On Wed, Aug 28, 2002 at 10:36:54AM -0700, Larry Wall wrote:
> That is a worthy consideration, but expressiveness takes precedence
> over it in this case.  DFAs are really only good for telling you
> *whether* and *where* a pattern matches as a whole.  They are
> relatively useless for telling you *how* a pattern matches.

Actually, DFAs can also tell you *how* a pattern matches matches.  For
instance the RE library (http://www.sourceforge.net/projects/libre/)
is DFA-based and support a lot of Perl 5 regular expression features:
- submatches
- left-most matching semantics
- greedy and non-greedy operators (*, *?, ?, ??)
- zero-length assertions such as ^, $, \b.

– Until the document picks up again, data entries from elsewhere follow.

Lemma shape_only_block n e t g blk : engine_core n e → n ≤ 2 ^ 24 → shape e t →
  groups e !! blk = Some g → only_block t g blk.
Proof.
  intros Hc Hn Hs Hg b Hb Ht Hid. specialize (Hs b Hb).
  destruct (groups e !! b) as [g'|] eqn:Eb; [|congruence].
  rewrite Hs, fibw_group_id in Hid. pose proof (core_range _ _ _ _ Hc Eb).
  rewrite Z.mod_small in Hid by lia. subst g'. by eapply groups_inj.
Qed.

Lemma shape_pool_unreferenced n e t g blk : engine_core n e → n ≤ 2 ^ 24 → shape e t →
  g ∈ pool e → only_block t g blk.
Proof.
  intros Hc Hn Hs Hg b Hb Ht Hid. exfalso. specialize (Hs b Hb).
  destruct (groups e !! b) as [g'|] eqn:Eb; [|congruence].
  rewrite Hs, fibw_group_id in Hid. pose proof (core_range _ _ _ _ Hc Eb).
  rewrite Z.mod_small in Hid by lia. subst g'. by eapply pool_unreferenced.
Qed.

Lemma raw_other_block t t' x :
  cell (tbl24 t') (x ≫ 8) = cell (tbl24 t) (x ≫ 8) →
  (has (cell (tbl24 t) (x ≫ 8)) FIBW_TBL8 = true →
   cell (tbl8 t') ((cell (tbl24 t) (x ≫ 8) .& FIBW_ID_MASK) * 256 + (x .& 255)) =
   cell (tbl8 t) ((cell (tbl24 t) (x ≫ 8) .& FIBW_ID_MASK) * 256 + (x .& 255))) →
  raw t' x = raw t x.
Proof. intros E H. unfold raw. rewrite E. case_match; [by apply H|done]. Qed.
Lemma default_delete_core n e : engine_core n e →
  engine_core n (set_shadow (delete (0, 0)) e).
Proof.
  intros [Hk Hc Hp]. split; [by apply map_Forall_delete|intros b; cbn|done].
  rewrite Hc, long_routes_delete_ne; [done|]. intros []; cbn in *; lia.
Qed.

(** ** Resynchronising the affected blocks *)

Lemma resync n e t e1 l out : n ≤ 2 ^ 24 → engine_core n e1 →
  (∀ b, groups_ok e b) → dims n t → shape e t →
  (∀ b, in_range 24 b → block_coherent e t b) → default_coherent e1 t →
  same_pool e e1 → NoDup l → (∀ b, b ∈ l → in_range 24 b) →
  (∀ b, b ∉ l → same_block (shadow e) (shadow e1) b) →
  (demand e1 l ≤ length (pool e1))%nat →
  ∃ e' t' ws, mfold sync_block l out e1 = (e', Ok (out ++ ws)) ∧ shadow e' = shadow e1 ∧
    hitless (target (shadow e1)) t ws t' ∧ Forall (safe_write n) ws ∧ coherent n e' t'.
Proof.
  intros Hn Hc Hg Hd Hs Hb Hdef (Hgr & Hfr & Hqu) Hnd Hin Hsame Hdem.
  destruct (sync_run n l out e1 t) as (e' & t' & ws & Hrun & Hsh & Hh & Hsafe & Hc' & Hd' & Hs' & Hg' & Hb');
    [done..| | | |done|].
  - intros b Hr. specialize (Hs b Hr). by rewrite Hgr.
  - intros b Hni. unfold groups_ok. rewrite Hgr, (proj1 (Hsame b Hni)). apply Hg.
  - intros b Hni Hr low Hlow. rewrite (proj2 (Hsame b Hni)) by done. by apply Hb.
  - exists e', t', ws. split; [done|]. split; [done|]. split; [done|]. split; [done|].
    split; [done..|]. unfold default_coherent. by rewrite (hitless_default _ _ _ _ Hh), Hsh.
Qed.

Lemma demand_zero e l : (∀ b, b ∈ l → ¬ needs_group e b) → demand e l = 0%nat.
Proof.
  intros H. unfold demand. induction l as [|b l IH]; [done|].
  rewrite filter_cons, decide_False by (apply H; by left). apply IH. intros b' ?. apply H. by right.
Qed.

Lemma demand_le_one e b : (demand e [b] ≤ 1)%nat.
Proof. unfold demand. rewrite filter_cons, filter_nil. case_decide; cbn; lia. Qed.

(** The observable outcome of an operation: the engine reaches shadow [sh'],
    the plan applies in full, the data plane is coherent with the new engine,
    and no prefix of the plan shows a reader anything but the old or the new
    answer. *)
Definition transitions (n : Z) (t : Tables) (sh' : gmap (Z * Z) FibEntry)
    (r : Dir24Engine * res Dir24Err (list SlotWrite)) : Prop :=
  ∃ e' plan t', r = (e', Ok plan) ∧ shadow e' = sh' ∧
    dir24_apply plan t = Some t' ∧ coherent n e' t' ∧
    ∀ k, ∃ tk, dir24_apply (take k plan) t = Some tk ∧
      ∀ x, u32 x → (dir24_lookup tk x).1 = (dir24_lookup t x).1 ∨
                   (dir24_lookup tk x).1 = (dir24_lookup t' x).1.
(* ===== verification/PolicyProps.v ===== *)
(** * Network policy: the properties

    The verdict of [policy_denied] is the declarative one (a reply is
    admitted; else a deny at any specificity wins over every allow, and no
    matching rule denies), a recorded flow's replies pass, and
    [ingress_policy] drops exactly what an enforcing endpoint's rules deny. *)

From S2P Require Import Prelude.
From S2P Require Import Contract.
From S2P Require Import Bpf.
From S2P Require Import Frames.
From S2P Require Import KernelRef.
From S2P Require Import Maps.
From S2P Require Import Policy.

(** ** The flow a packet belongs to *)

(** The 5-tuple the verdict is taken on: ports are 0 where they cannot be
    read off (other protocols, IPv4 options). *)
Definition flow4 (p : bytes) : option CtKey :=
  proto ← rd p IP_PROTO_OFF 1;
  src ← rd p IP_SRC_OFF 4;
  dst ← rd p IP_DST_OFF 4;
  vihl ← rd p IP_VER_IHL_OFF 1;
  if is_l4 (of_le proto) && (of_le vihl .& 0x0f =? 5) then
    sport ← rd p L4_OFF 2;
    dport ← rd p (L4_OFF + 2) 2;
    Some (mkCtKey (of_le src) (of_le dst) (of_le sport) (of_le dport) (of_le proto))
  else Some (mkCtKey (of_le src) (of_le dst) 0 0 (of_le proto)).
(* ===== verification/NatProps.v ===== *)
(** * L4 NAT: the properties

    A rewrite replaces one end of the flow and keeps both checksums valid; a
    service connection and a masqueraded one are undone on the way back;
    ClientIP affinity keeps a client on its backend slot. *)

From S2P Require Import Prelude.
From S2P Require Import Contract.
From S2P Require Import Bpf.
From S2P Require Import Frames.
From S2P Require Import KernelRef.
From S2P Require Import Maps.
From S2P Require Import Policy.
From S2P Require Import Nat.

(** ** What a rewrite does to a frame *)

(** The checksum after a change of a (pseudo-header) address and a port; the
    null checksum of a UDP segment stays. *)
Definition seg_csum_upd (proto : Z) (k old_ip new_ip old_port new_port k' : Z) : Prop :=
  (proto = IPPROTO_UDP ∧ k = 0 ∧ k' = 0) ∨
  ((proto = IPPROTO_UDP → k ≠ 0 ∧ k' ≠ 0) ∧
   (k' - (k + halves 4 old_ip - halves 4 new_ip + halves 2 old_port - halves 2 new_port)) mod 65535 = 0).

(** [f', l'] is [f, l] with new checksums that account for the change. *)
Record resummed (proto old_ip new_ip old_port new_port : Z) (f : Ip4) (l : Seg) (c k : bytes) : Prop := {
  rs_len : length c = 2%nat ∧ length k = 2%nat;
  rs_bytes : Forall is_byte c ∧ Forall is_byte k;
  rs_ip : csum_upd (of_le (i4_csum f)) old_ip new_ip 4 (of_le c);
  rs_l4 : seg_csum_upd proto (of_le (sg_csum l)) old_ip new_ip old_port new_port (of_le k);
}.
(* ===== verification/Bfd.v ===== *)
(** * BFD Echo reflector and expiration watchdog

    [crates/cradle-ebpf/src/bfd.rs]: a peer's Echo is reflected, our own
    returning Echo and the observed control packets re-arm the session's
    in-kernel detector. *)

From S2P Require Import Prelude.
From S2P Require Import Contract.
From S2P Require Import Bpf.

(** The [OUR_LOCAL_IPS] maps, which user space fills. *)
Class BfdMaps := mkBfdMaps {
  OUR_LOCAL_IPS : gmap Z Z;
  OUR_LOCAL_IPS_V6 : gmap bytes Z;
}.

Definition IP_OFF : Z := ETH_HLEN.
Definition IP_CHECK_OFF : Z := IP_OFF + 10.
Definition UDP_OFF : Z := IP_OFF + 20.
Definition CTRL_OFF : Z := UDP_OFF + 8.
Definition CTRL_VERS_DIAG : Z := 0.
Definition CTRL_YOUR_DISC : Z := 8.
Definition BFD_VERSION : Z := 1.
Definition CTRL_TTL : Z := 255.
Definition PAYLOAD_OFF : Z := UDP_OFF + 8.
Definition PL_MAGIC_OFF : Z := PAYLOAD_OFF.
Definition PL_DISCR_OFF : Z := PAYLOAD_OFF + 4.
Definition ECHO_MAGIC : Z := 0x7a626664.
Definition IP6_OFF : Z := ETH_HLEN.
Definition IP6_HOPLIMIT_OFF : Z := IP6_OFF + 7.
Definition UDP6_OFF : Z := IP6_OFF + 40.
Definition PAYLOAD6_OFF : Z := UDP6_OFF + 8.
Definition PL6_MAGIC_OFF : Z := PAYLOAD6_OFF.
Definition PL6_DISCR_OFF : Z := PAYLOAD6_OFF + 4.
Definition CTRL6_OFF : Z := UDP6_OFF + 8.

Section bfd.
Context `{Kernel} `{BfdMaps}.

(** ** Frame updates *)

(** RFC 1141: the checksum grows by [0x0100] with end-around carry. *)
Definition decrement_ttl : Prog unit :=
  ck ← xdp_be 2 IP_CHECK_OFF;
  ttl ← xdp_ne 1 IP_TTL_OFF;
  if ttl =? 0 then err else
  _ ← xdp_wr IP_TTL_OFF [ttl - 1];
  let sum := ck + 0x0100 in
  let sum := (sum .& 0xffff) + (sum ≫ 16) in
  xdp_wr IP_CHECK_OFF [wrap 8 (sum ≫ 8); sum .& 0xff].

Definition decrement_hop_limit : Prog unit :=
  hl ← xdp_ne 1 IP6_HOPLIMIT_OFF;
  if hl =? 0 then err else xdp_wr IP6_HOPLIMIT_OFF [hl - 1].

Definition swap_macs : Prog unit :=
  dst ← xdp_rd ETH_DST_OFF 6;
  src ← xdp_rd ETH_SRC_OFF 6;
  _ ← xdp_wr ETH_DST_OFF src;
  xdp_wr ETH_SRC_OFF dst.

Definition swap_ip6 : Prog unit :=
  src ← xdp_rd IP6_SRC_OFF 16;
  dst ← xdp_rd IP6_DST_OFF 16;
  _ ← xdp_wr IP6_SRC_OFF dst;
  xdp_wr IP6_DST_OFF src.

(** ** The detector *)

(** The timer callback: tracked packets stopped. *)
Definition detect_timeout (st : DetectState) : DetectState :=
  mkDetectState (ds_timer st) (ds_detect_ns st) (ds_armed st) 1.

(** A tracked packet arrived: initialise the timer the first time, clear the
    [down] flag, (re)start the timer. *)
Definition kick_timer (init_ok : bool) (st : DetectState) : DetectState :=
  let armed := if (ds_armed st =? 0) && init_ok then 1 else ds_armed st in
  mkDetectState (if armed =? 0 then ds_timer st else Some (ds_detect_ns st))
    (ds_detect_ns st) armed 0.

Definition record_return (magic_off discr_off : Z) : Prog unit :=
  magic ← xdp_be 4 magic_off;
  if negb (magic =? ECHO_MAGIC) then mret tt else
  discr ← xdp_be 4 discr_off;
  w ← get;
  match ECHO_TIMERS w !! discr with
  | None => mret tt
  | Some st =>
      n ← tick;
      modify (set_ECHO_TIMERS (<[discr := kick_timer (timer_init n) st]> (ECHO_TIMERS w)))
  end.

Definition observe_control (ttl_off ctrl_off : Z) : Prog unit :=
  ttl ← xdp_ne 1 ttl_off;
  if negb (ttl =? CTRL_TTL) then mret tt else
  vers ← xdp_ne 1 (ctrl_off + CTRL_VERS_DIAG);
  if negb (vers ≫ 5 =? BFD_VERSION) then mret tt else
  discr ← xdp_be 4 (ctrl_off + CTRL_YOUR_DISC);
  if discr =? 0 then mret tt else
  w ← get;
  match CONTROL_TIMERS w !! discr with
  | None => mret tt
  | Some st =>
      n ← tick;
      modify (set_CONTROL_TIMERS (<[discr := kick_timer (timer_init n) st]> (CONTROL_TIMERS w)))
  end.

(** ** The handlers *)

Definition reflect_v4 : Prog Z :=
  src_ip ← xdp_be 4 IP_SRC_OFF;
  if bool_decide (is_Some (OUR_LOCAL_IPS !! src_ip)) then
    _ ← record_return PL_MAGIC_OFF PL_DISCR_OFF; mret XDP_DROP
  else
    _ ← decrement_ttl; _ ← swap_macs; mret XDP_TX.

Definition reflect_v6 : Prog Z :=
  src ← xdp_rd IP6_SRC_OFF 16;
  if bool_decide (is_Some (OUR_LOCAL_IPS_V6 !! src)) then
    _ ← record_return PL6_MAGIC_OFF PL6_DISCR_OFF; mret XDP_DROP
  else
    _ ← decrement_hop_limit; _ ← swap_ip6; _ ← swap_macs; mret XDP_TX.

Definition observe_ctrl_v4 : Prog unit :=
  _ ← catch (observe_control IP_TTL_OFF CTRL_OFF); mret tt.
Definition observe_ctrl_v6 : Prog unit :=
  _ ← catch (observe_control IP6_HOPLIMIT_OFF CTRL6_OFF); mret tt.
End bfd.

I don't know how to implement back-references and embedded Perl code
using a DFA.  Look-ahead and look-behind assertion can probably be
implemented, though this looks tricky.  But, these features are not
used that often.  So, I believe than most "real-life" Perl 5 regular
expressions can be handled by a DFA.

> Add to that the fact that most real-life patterns don't generally do
> much backtracking, because they're written to succeed, not to fail.
> This pattern never backtracks, for instance:
> 
>     my ($num) = /^Items: (\d+)/;

Another advantage of DFAs over NFAs is that the core of a DFA-based
pattern matching implementation is a small simple loop which is
executed very efficiently by modern CPUs.  On the other hand, the core
of a NFA-based implementation is much larger and much more complex,
and I'm not sure it is executed as efficiently.  In particular, there
is probably a lot more branch mispredictions.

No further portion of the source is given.